Massimo Sturiale University of Catania “Late Modern newspapers as a mirror of linguistic (in)stability and change.”


The aim of this paper is to highlight the role of nineteenth-century British and American newspapers in promoting and reinforcing a standard pronunciation ideology, one already established in England in the eighteenth century with the need for, in Swift’s words, “correcting, improving and ascertaining the English tongue” (Swift 1712) and, as a consequence, reducing linguistic variation and instability. In Britain, the fear of ‘linguistic instability’ had led to the social stigmatisation and marginalisation of certain, mainly ‘provincial’, accents, and the consolidation of a linguistic, yet stereotypical, North-South divide (cf.
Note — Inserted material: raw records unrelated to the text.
Definition Validate (e : CE.Event) : result unit bus_error :=
  reject ErrEvent "required CloudEvents attributes are invalid" when
    (CE.SpecVersion_ e ≠? SpecVersion) || (CE.ID e ≟ "")
    || (CE.DataContentType e ≠? "application/json") || IsZero (CE.Time e) ;;
  reject ErrEvent "invalid AOR event type" when negb (typePattern (CE.Type_ e)) ;;
  reject ErrEvent "event type and data schema do not match the catalog" when
    catalogued Catalog (CE.Type_ e) ≠? Some (CE.DataSchema e) ;;
  reject ErrEvent "event subject or trace context is invalid" when
    negb (subjectPattern (CE.Subject e)) || negb (validTraceContext (CE.Traceparent e) (CE.Tracestate e)) ;;
  reject ErrEvent "event correlation context is invalid" when
    negb (opaqueIDPattern (CE.ProjectID e)) || negb (validScopedID (CE.TaskID e) (CE.TaskIDReason e))
    || negb (validScopedID (CE.AgentRunID e) (CE.AgentRunReason e)) ;;
  reject ErrEvent "event source must be an absolute URI" when
    match url_Scheme (CE.Source e) with None => true | Some scheme => scheme ≟ "" end ;;
  reject ErrEvent "event data schema must be an HTTPS URI" when
    url_Scheme (CE.DataSchema e) ≠? Some "https" ;;
  reject ErrEvent "event data must identify a project and positive aggregate version" when data_bad e ;;
  let parts := Trace.split_on 47 (bytes (CE.Subject e)) in
  reject ErrEvent "event subject and project correlation do not match" when
    Nat.ltb (length parts) 2 || negb (subject_project e parts) ;;
  reject ErrEvent "event subject and scoped correlation do not match" when negb (subject_scope e parts) ;;
  Ok tt.

(** ** The envelope ([cloud_event.go]) *)
Record CloudEventOptions : Type := mkOptions {
  o_Source : string;
  o_Traceparent : string;
  o_Tracestate : string;
  o_TaskID : string;
  o_TaskReason : string;
  o_AgentRunID : string;
  o_AgentReason : string
}.

(** [CloudEventOptions.validate]. *)
Definition options_validate (o : CloudEventOptions) : result unit bus_error :=
  reject ErrExternalCorrelation when
    existsb (any_of [13; 10]) (bytes (o_Source o)) || existsb (any_of [13; 10]) (bytes (o_Traceparent o)) ;;
  Ok tt.

(** The options with what the event says where they are silent. *)
Definition with_event (event : DomainEvent) (o : CloudEventOptions) : CloudEventOptions :=
  let '(traceparent, tracestate) :=
    if o_Traceparent o ≟ "" then (e_Traceparent event, e_Tracestate event)
    else (o_Traceparent o, o_Tracestate o) in
  let '(taskID, taskReason) :=
    if (o_TaskID o ≟ "") && (o_TaskReason o ≟ "") then (e_TaskID event, e_TaskIDReason event)
    else (o_TaskID o, o_TaskReason o) in
  let '(agentID, agentReason) :=
    if (o_AgentRunID o ≟ "") && (o_AgentReason o ≟ "") then (e_AgentRunID event, e_AgentRunReason event)
    else (o_AgentRunID o, o_AgentReason o) in
  mkOptions (o_Source o) traceparent tracestate taskID taskReason agentID agentReason.

(** The subject and the scoped identities by aggregate type. *)
Record scope : Type := mkScope {
  sc_Subject : string; sc_TaskID : string; sc_TaskReason : string;
  sc_AgentRunID : string; sc_AgentReason : string
}.
Definition plain_aggregates : list string :=
  ["project"; "goal"; "goal_message"; "goal_spec"; "plan"; "module"; "spec_artifact"; "budget"; "knowledge";
   "integration_summary"; ""].
Definition scope_of (event : DomainEvent) (o : CloudEventOptions) : result scope bus_error :=
  let subject := "projects/" +:+ e_ProjectID event in
  let same := mkScope subject (o_TaskID o) (o_TaskReason o) (o_AgentRunID o) (o_AgentReason o) in
  let ty := e_AggregateType event in
  let id := e_AggregateID event in
  if ty ≟ "task" then
    reject ErrExternalCorrelation when (o_TaskID o ≠? "") && (o_TaskID o ≠? id) ;;
    Ok (mkScope (subject +:+ "/tasks/" +:+ id) id "" (o_AgentRunID o) (o_AgentReason o))
  else if (ty ≟ "agent_run") || (ty ≟ "agent-run") then
    reject ErrExternalCorrelation when (o_AgentRunID o ≠? "") && (o_AgentRunID o ≠? id) ;;
    Ok (mkScope (subject +:+ "/agents/" +:+ id) (o_TaskID o) (o_TaskReason o) id "")
  else if ty ≟ "audit" then
    Ok (mkScope (subject +:+ "/audits/" +:+ id) (o_TaskID o) (o_TaskReason o) (o_AgentRunID o) (o_AgentReason o))
  else if ty ≟ "approval" then
    Ok (mkScope (subject +:+ "/approvals/" +:+ id) (o_TaskID o) (o_TaskReason o) (o_AgentRunID o) (o_AgentReason o))
  else if existsb (fun plain => ty ≟ plain) plain_aggregates then Ok same
  else Err ErrExternalCorrelation.

Definition reason_or_default (id reason : string) : string :=
  if (id ≟ "") && (reason ≟ "") then "NOT_CREATED" else reason.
Beal 2009, 2010, 2012 and 2014). In the United States, as a result of the much-acclaimed linguistic independence from Britain, the prescriptivist debate was supported by linguistic patriotism (Sturiale 2012). The focus of my investigation is on external factors in linguistic (in)stability and language change. The data adduced here were drawn from a corpus of more than three hundred nineteenth-century “letters to the editor” and newspaper articles dealing with issues of pronunciation, published both in Britain and the US.

Keywords: newspapers, pronunciation, attitudes, changes, Americanisms, Briticisms.